Si la Commune avait cru devoir discuter, il est à penser que le document aurait subi de fortes retouches ; mais elle n’en était plus à l’heure où l’on ergote et où l’on disserte. La rédaction proposée fut acceptée presque sans discussion, comme l’eut été probablement tout autre, même de tendances divergentes. Seul Lefrançais qui était orfèvre chicana quelque peu. Pour ceux qui ne méconnaissaient pas le tragique de la situation, autant valait cette proclamation qu’une autre ; l’important n’était pas de définir doctement le mouvement, mais de lui permettre de durer et de se développer. La déclaration, nous le répétons, passa comme une lettre à la poste, sans que nul se doutât que les exégètes de l’avenir tiendraient ce document pour le testament de la Révolution et s’efforceraient à poursuivre entre ses lignes l’intention socialiste qui en est quasi absente[1]. C’est peine perdue, en effet, que de chercher le socialisme de la Commune dans les délibérations de ses élus à l’Hôtel de Ville, dans leurs déclarations ou même dans leurs actes, alors qu’il ne se trouve que dans sa lutte armée qui bientôt assumée uniquement par les prolétaires, à l’exclusion de tout autre élément, devenait obligatoirement une lutte ouvrière et ne pouvait, en conséquence, avoir d’autre aboutissant qu’un aboutissant socialiste perturbateur de tous les antiques rapports entre Capital et Travail et radicalement rénovateur.

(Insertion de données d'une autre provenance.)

(** * ddos_filtering: NetFlow aggregation and allowlist construction

    A shallow embedding of [src/ddos_filtering/__init__.py] and the
    properties its specification states about it.

    Conventions of the embedding.
    - Python [int] is [Z].
    - A Python [float] is represented by the rational it denotes ([Q]).
      [int(x)] and the comparison of an [int] with a [float] are exact in
      CPython and are modelled exactly.  Arithmetic between floats is
      modelled by the exact rational operation; the rounding of binary64
      and the [OverflowError] of an int operand beyond the float range are
      left out there.  The bucket key of a packet time, which depends on
      the rounding, is modelled a second time in binary64 (section "The
      bucket of a packet time in binary64").
    - A [dict] is a [gmap]; [items()] yields the entries in the order of
      [map_to_list], the insertion order of the dict is not modelled.
    - A raised exception is the [Raise] case of [result]. *)

From Stdlib Require Import ZArith QArith Qround Lia Ascii String DecimalString.
From Stdlib Require Import SpecFloat.
From stdpp Require Import gmap strings list fin_maps.

Local Open Scope Z_scope.

(** ** Exceptions and the error monad *)

Inductive exn : Type :=
  | ZeroDivisionError
  | ValueError
  | KeyError
  | TypeError
  | AttributeError
  | NetmaskValueError
  | OSError
  | OverflowError
  | SystemExit (code : Z).

Inductive result (A : Type) : Type :=
  | Ok (a : A)
  | Raise (e : exn).
Arguments Ok {A} a.
Arguments Raise {A} e.

Global Instance result_ret : MRet result := λ A a, Ok a.

Global Instance result_bind : MBind result := λ A B k r,
  match r with
  | Ok a => k a
  | Raise e => Raise e
  end.

(** ** Python arithmetic *)

(** [a % b] on [int]: the remainder has the sign of the divisor. *)
Definition py_mod (a b : Z) : result Z :=
  if decide (b = 0) then Raise ZeroDivisionError else Ok (a mod b).

(** [int(x)] for a float [x]: truncation towards zero. *)
Definition py_int (x : Q) : Z := Z.quot (Qnum x) (Zpos (Qden x)).

(** [t < x] for an int [t] and a float [x]; CPython compares the exact
    values. *)
Definition int_lt_float (t : Z) (x : Q) : bool :=
  bool_decide (t * Zpos (Qden x) < Qnum x).

(** [max(l)] raises [ValueError] on an empty sequence. *)
Definition py_max (l : list Z) : result Z :=
  match l with
  | [] => Raise ValueError
  | x :: l' => Ok (foldl Z.max x l')
  end.

(** ** Addresses and networks *)

(** [IPv4Address] and [IPv6Address] hold the address as an integer. *)
Inductive ip_address : Type :=
  | IPv4Address (ip : N)
  | IPv6Address (ip : N).

Global Instance ip_address_eq_dec : EqDecision ip_address.
Proof. solve_decision. Defined.

Global Instance ip_address_countable : Countable ip_address.
Proof.
  refine (inj_countable'
    (λ a, match a with IPv4Address n => inl n | IPv6Address n => inr n end)
    (λ s, match s with inl n => IPv4Address n | inr n => IPv6Address n end) _).
  by intros [].
Defined.
(** * NAD receiver integration: protocol client, coordinator, volume mapping

    A shallow embedding of
      - custom_components/nad_simple/client.py   (module [Client]),
      - custom_components/nad-simple/__init__.py (module [Coordinator]),
      - custom_components/nad_simple/media_player.py (module [MediaPlayer]).

    Conventions.
      - A Python [str] is a [string]; it stands for the UTF-8 encoding of the
        text, so [str.encode("utf-8")] is the identity and concatenation is
        [+:+].
      - Coroutines are programs over an explicit object state and a trace of
        the calls made to collaborators (transport, event loop, logger at INFO
        level, callbacks).  What an awaited transport operation does is decided
        by an environment [env], which sees the trace so far.
      - Python exceptions are values of [exn]; [asyncio.CancelledError] derives
        from [BaseException], so an [except Exception] clause lets it through.
      - A call of one coroutine runs without another task changing the object
        in between; what the other tasks do (the listen loop reading the
        socket, timers firing) is applied at the suspension points where the
        model says so. *)

From Stdlib Require Import String Ascii List ZArith QArith Qabs Qround Lia.
From Stdlib Require Import DecimalString.
From Stdlib Require DecimalNat DecimalPos DecimalZ.
From Stdlib Require Import Lqa.
From stdpp Require Import base option list gmap strings sorting.

Close Scope Q_scope.
(** * HintQA: the hint-conditioned answering loop of [Code/demo.ipynb]

    A shallow embedding of the notebook's five functions
    ([generate_prompt], [generate_shots], [rag], [print_result_table] and the
    library calls they make) together with the properties of the
    prompting loop: shape of the message sequences, order of the collected
    answers, the sampling bound, fail-fast behaviour and the result table. *)

From Stdlib Require Import ZArith.
From stdpp Require Import base tactics option list strings gmap.

(** ** Text *)

(** Python [str] values are modelled as [string]: sequences of characters
    with codes below 256. *)

Definition nl : string := String (Ascii.ascii_of_nat 10) "".

(** [sep.join(items)]. *)
Fixpoint join (sep : string) (items : list string) : string :=
  match items with
  | [] => ""
  | x :: rest =>
      match rest with
      | [] => x
      | _ :: _ => x +:+ sep +:+ join sep rest
      end
  end.

(** [str.isspace] on one character, for the codes below 256. *)
Definition isspace (c : Ascii.ascii) : bool :=
  let n := Ascii.nat_of_ascii c in
  (((9 <=? n) && (n <=? 13)) || ((28 <=? n) && (n <=? 32))
   || (n =? 133) || (n =? 160))%nat.

Fixpoint lstrip (s : string) : string :=
  match s with
  | "" => ""
  | String c s' => if isspace c then lstrip s' else s
  end.

Fixpoint rstrip (s : string) : string :=
  match s with
  | "" => ""
  | String c s' =>
      match rstrip s' with
      | "" => if isspace c then "" else String c ""
      | r => String c r
      end
  end.

(** [s.strip()]. *)
Definition strip (s : string) : string := lstrip (rstrip s).

(** ** Prompt template *)

(** The f-string of [generate_prompt]; the continuation lines of the
    triple-quoted literal carry the four spaces of the function body's
    indentation. *)
Definition generate_prompt (question context : string) : string :=
  "Based on the context, answer the following question:" +:+ nl +:+
  "    Context:" +:+ nl +:+
  "    " +:+ context +:+ nl +:+
  nl +:+
  "    Question:" +:+ nl +:+
  "    " +:+ question +:+ nl +:+
  nl +:+
  "    Answer:" +:+ nl +:+
  "    ".

(** ** Data model (hinteval's [Instance], [Subset], [Dataset]) *)

Record Question := mkQuestion { question : string }.
Record Answer := mkAnswer { answer : string }.
Record Hint := mkHint { hint : string }.

Record Instance := mkInstance {
  instance_question : Question;
  answers : list Answer;
  hints : list Hint
}.
(** * bot-sshca: the KBFS access layer ([keybaseca/kbfs]) and the kssh
    argument scanner ([kssh.ParseArgs])

  A shallow embedding of [src/keybaseca/kbfs/kbfs.go] and of the
  [ParseArgs] function that follows it in the same source file.

  - Go strings are byte strings: [string] of the Standard Library.
  - A Go slice is [slice A]: the nil slice is [Nil], every other slice is
    [Slice l]; [append] on a nil slice allocates.
  - A Go [error] is [option error]: [None] is [nil].
  - The operating system and the [keybase] binary are an interface
    ([Host]); every call through it threads the host state and is recorded
    in a trace, so that theorems can speak about which subprocesses were
    spawned, with which arguments, in which order. *)

From Stdlib Require Import String Ascii List Arith Lia Bool.
From stdpp Require Import base list.
From Equations Require Import Equations.
Import ListNotations.

Local Open Scope string_scope.
Local Open Scope list_scope.

(** ** The parts of the Go runtime and standard library the code uses *)

Module Go.

(** The [error] interface: its [Error()] text, and what [os.IsNotExist]
    answers on it. *)
Record error : Type := mkError { Error : string; IsNotExist : bool }.

Inductive slice (A : Type) : Type :=
| Nil : slice A
| Slice (l : list A) : slice A.
Arguments Nil {A}.
Arguments Slice {A} l.

Definition elems {A} (s : slice A) : list A :=
  match s with Nil => [] | Slice l => l end.

(** [append(s, x)]: the result is never the nil slice. *)
Definition append {A} (s : slice A) (x : A) : slice A :=
  Slice (elems s ++ [x]).

Definition bytes : Type := slice ascii.
(** * crossenv: a shallow embedding of [crossenv/__init__.py]

    The builder class [CrossEnvBuilder] and its helpers are translated
    function by function.  Python [str] values are Rocq strings whose
    characters are read as code points below 256; the file system is a
    finite map from path strings to nodes; a statement that can raise is a
    computation in a state-and-exception monad over the file system.
    What the standard library and the operating system provide ([glob],
    [abspath], [venv], [subprocess], ...) is collected in the record
    [Runtime] and left uninterpreted.  Calls to the logger change nothing
    that is modelled and are left out. *)

From Stdlib Require Import ZArith Ascii String List Bool Lia.
From stdpp Require Import base option list gmap strings fin_maps.

Local Open Scope Z_scope.

(** ** Characters and text *)

Module Py.

Definition chr (n : nat) : ascii := ascii_of_nat n.
Definition NL : ascii := chr 10.
Definition TAB : ascii := chr 9.
Definition SP : ascii := chr 32.
Definition SLASH : ascii := chr 47.
Definition DOT : ascii := chr 46.
Definition DQ : ascii := chr 34.

Definition str1 (c : ascii) : string := String c EmptyString.
Definition nl : string := str1 NL.
Definition dq : string := str1 DQ.

Definition ascii_eqb (a b : ascii) : bool := Ascii.eqb a b.

(** [str.isspace] on one code point below 256: the C0 separators, the
    space, NEL (133) and the no-break space (160). *)
Definition isspace (c : ascii) : bool :=
  let n := nat_of_ascii c in
  ((9 <=? n)%nat && (n <=? 13)%nat) || ((28 <=? n)%nat && (n <=? 32)%nat)
  || (n =? 133)%nat || (n =? 160)%nat.

Fixpoint contains (c : ascii) (s : string) : bool :=
  match s with
  | EmptyString => false
  | String a r => ascii_eqb a c || contains c r
  end.

Fixpoint count (c : ascii) (s : string) : nat :=
  match s with
  | EmptyString => O
  | String a r => ((if ascii_eqb a c then 1 else 0) + count c r)%nat
  end.

(** [s.lstrip()], [s.rstrip()], [s.strip()] with no argument. *)
Fixpoint lstrip (s : string) : string :=
  match s with
  | EmptyString => EmptyString
  | String a r => if isspace a then lstrip r else s
  end.

Fixpoint rstrip (s : string) : string :=
  match s with
  | EmptyString => EmptyString
  | String a r =>
      match rstrip r with
      | EmptyString => if isspace a then EmptyString else str1 a
      | r' => String a r'
      end
  end.

Definition strip (s : string) : string := rstrip (lstrip s).

(** [s.rstrip(c)] for a single character. *)
Fixpoint rstrip_char (c : ascii) (s : string) : string :=
  match s with
  | EmptyString => EmptyString
  | String a r =>
      match rstrip_char c r with
      | EmptyString => if ascii_eqb a c then EmptyString else str1 a
      | r' => String a r'
      end
  end.

Definition startswith (s p : string) : bool := String.prefix p s.

(** [s[n:]] *)
Fixpoint drop (n : nat) (s : string) : string :=
  match n, s with
  | O, _ => s
  | S _, EmptyString => EmptyString
  | S n', String _ r => drop n' r
  end.

(** [s.split(sep)] for a one-character separator: every occurrence cuts. *)
Fixpoint split (sep : ascii) (s : string) : list string :=
  match s with
  | EmptyString => [EmptyString]
  | String a r =>
      if ascii_eqb a sep then EmptyString :: split sep r
      else match split sep r with
           | [] => [str1 a]
           | w :: ws => String a w :: ws
           end
  end.

(** [s.split(sep, 1)]: cut at the first occurrence only. *)
Fixpoint split1 (sep : ascii) (s : string) : list string :=
  match s with
  | EmptyString => [EmptyString]
  | String a r =>
      if ascii_eqb a sep then [EmptyString; r]
      else match split1 sep r with
           | [] => [str1 a]
           | w :: ws => String a w :: ws
           end
  end.

(** [s.split()] with no argument: the maximal runs of non-space
    characters.  [cur] is the word being read, if any. *)
Fixpoint words_go (cur : option string) (s : string) : list string :=
  match s with
  | EmptyString => match cur with Some w => [w] | None => [] end
  | String a r =>
      if isspace a
      then match cur with
           | Some w => w :: words_go None r
           | None => words_go None r
           end
      else words_go
             (Some (match cur with
                    | Some w => w +:+ str1 a
                    | None => str1 a
                    end)) r
  end.

Definition words (s : string) : list string := words_go None s.

(** The lines of a text as iteration over an open text file yields them:
    each keeps its newline, the last one may lack it.  The text is what a
    file opened in text mode delivers, its line ends already translated. *)
Fixpoint readlines_go (cur : string) (s : string) : list string :=
  match s with
  | EmptyString => match cur with EmptyString => [] | _ => [cur] end
  | String a r =>
      if ascii_eqb a NL then (cur +:+ nl) :: readlines_go EmptyString r
      else readlines_go (cur +:+ str1 a) r
  end.

Definition readlines (s : string) : list string := readlines_go EmptyString s.

Fixpoint concat (l : list string) : string :=
  match l with
  | [] => EmptyString
  | x :: r => x +:+ concat r
  end.

(** [l[-1]] on a list known to be non-empty, with a default otherwise. *)
Definition last (l : list string) : string := List.last l EmptyString.

End Py.

(** ** Exceptions *)

Inductive exn_class :=
  | Exception
  | OSError            (* IOError is the same class *)
  | FileNotFoundError
  | IsADirectoryError
  | NotADirectoryError
  | FileExistsError
  | PermissionError
  | ValueError
  | RuntimeError
  | NameError
  | KeyError
  | AttributeError
  | AssertionError
  | TypeError
  | CalledProcessError.
Lemma what_leaves_the_batch_witness :
  download_files server_bad_length impatient 4 [video; refused] MAX_WORKERS empty_world
  = (Raise ValueError, World ∅ ∅ ∅ [EvHead video])
  ∧ download_files server_mixed impatient 4 [video] 0 empty_world
    = (Raise ValueError,
       World ∅ ∅ {[ "video.mp4" := 0 ]} [EvHead video; EvBarCreate "video.mp4" 10 0])
  ∧ (download_files server_mixed hasty 4 [faulty; video] MAX_WORKERS empty_world).1
    = Raise ValueError
  ∧ EvLog INFO (MsgCompleted "video.mp4")
    ∈ trace (download_files server_mixed hasty 4 [faulty; video] MAX_WORKERS
               empty_world).2.
Proof.
  split; [|split; [|split]].
  - destruct (what_leaves_the_batch server_bad_length impatient 4
                [video; refused] MAX_WORKERS empty_world ValueError)
      as [(_ & _ & Hrun)|(_ & sizes & Hsizes & _)].
    + vm_compute. reflexivity.
    + rewrite Hrun. vm_compute. reflexivity.
    + vm_compute in Hsizes. discriminate Hsizes.
  - vm_compute. reflexivity.
  - vm_compute. reflexivity.
  - in_trace.
Defined.

(** *** File names *)

Lemma append_snoc (acc : string) (c : ascii) (s : string) :
  (acc +:+ String c EmptyString) +:+ s = acc +:+ String c s.
Proof.
  induction acc as [|a acc IH]; [done|].
  change (String a ((acc +:+ String c EmptyString) +:+ s) = String a (acc +:+ String c s)).
  by rewrite IH.
Qed.

Lemma slash_free_app (s t : string) :
  slash_free (s +:+ t) = slash_free s && slash_free t.
Proof.
  induction s as [|c s IH]; [done|].
  change (negb (Ascii.eqb c "/") && slash_free (s +:+ t)
          = negb (Ascii.eqb c "/") && slash_free s && slash_free t).
  rewrite IH. by rewrite andb_assoc.
Qed.

Lemma basename_from_slash_free (s : string) :
  ∀ acc, slash_free s = true → basename_from acc s = acc +:+ s.
Proof.
  induction s as [|c s IH]; intros acc.
  - intros _. change (acc = acc +:+ EmptyString).
    induction acc as [|a acc IHa]; [done|].
    change (String a acc = String a (acc +:+ EmptyString)). by rewrite <- IHa.
  - cbn. intros [Hc Hs]%andb_prop. apply negb_true_iff in Hc. rewrite Hc.
    rewrite IH by done. apply append_snoc.
Qed.

Lemma basename_from_after_slash (s t : string) :
  ∀ acc, basename_from acc (s +:+ String "/" t) = basename_from EmptyString t.
Proof.
  induction s as [|c s IH]; intros acc; [done|].
  change (String c s +:+ String "/" t) with (String c (s +:+ String "/" t)).
  cbn [basename_from]. destruct (Ascii.eqb c "/"); apply IH.
Qed.

Lemma basename_from_is_slash_free (s : string) :
  ∀ acc, slash_free acc = true → slash_free (basename_from acc s) = true.
Proof.
  induction s as [|c s IH]; intros acc Hacc; [done|].
  cbn. destruct (Ascii.eqb c "/") eqn:Hc; [by apply IH|].
  apply IH. rewrite slash_free_app, Hacc. cbn. by rewrite Hc.
Qed.

(** X16.  The file name of a target is what follows the last slash of
    its url.  It never holds a slash itself, so the temporary and the final
    file lie directly in their directories; a url of the form
    [prefix/name] with no slash in [name] gives [name], a url without any
    slash gives itself, and a url that ends in a slash gives the empty
    name. *)
Theorem basename_is_the_last_segment (url prefix name : string) :
  slash_free (basename url) = true
  ∧ (slash_free name = true → basename (prefix +:+ String "/" name) = name)
  ∧ (slash_free url = true → basename url = url)
  ∧ basename (prefix +:+ String "/" EmptyString) = EmptyString.
Proof.
  unfold basename. split; [by apply basename_from_is_slash_free|].
  split; [|split].
  - intros Hn. rewrite basename_from_after_slash. by apply basename_from_slash_free.
  - intros Hu. by apply basename_from_slash_free.
  - by rewrite basename_from_after_slash.
Qed.
(** * Transcript assembly and archival of the chat widget

    A shallow embedding of [src/components/ConversationEnded.tsx]:
    [getTranscriptData], [getNames], [generateTranscript], [getMediaUrls]
    and [handleDownloadTranscript], with the properties the specification
    states about them.

    Conventions of the embedding.
    - A JavaScript object is a record of the properties and of the results
      of the nullary methods the component reads ([Date], [Media], ...).
    - A value of type [string | undefined] is an [option string]; a template
      literal renders it with [interpolate].
    - An expression that may throw returns a [Result]; the thrown value is
      kept as the text a template literal would render for it.
    - The handler runs in the monad [M] over a [World] that records the
      observable effects: the loading flag, [log.error], [new Blob] and
      [saveAs]. *)

From Stdlib Require Import String Ascii List Bool Arith Lia.
From Stdlib Require Import DecimalString.
Import ListNotations.
Open Scope string_scope.

(** ** Results of fallible expressions *)

Inductive Result (A : Type) : Type :=
| Ok (a : A)
| Throw (e : string).

Arguments Ok {A} a.
Arguments Throw {A} e.

Definition bindR {A B : Type} (r : Result A) (k : A -> Result B) : Result B :=
  match r with
  | Ok a => k a
  | Throw e => Throw e
  end.

Notation "'let?' x ':=' r 'in' k" := (bindR r (fun x => k))
  (at level 10, x name, r at level 100, k at level 200).

Definition succeeds {A : Type} (r : Result A) : bool :=
  match r with
  | Ok _ => true
  | Throw _ => false
  end.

Sans doute, ils n’émettent donc pas une appréciation erronée ceux qui accu-

  1. À la rigueur, on peut la trouver indiquée, mais combien discrètement, dans ces trois lignes : « Paris se réserve de créer des institutions propres… à universaliser le pouvoir et la propriété, suivant les nécessités du moment, le vœu des intéressés et les données fournies par l’expérience. »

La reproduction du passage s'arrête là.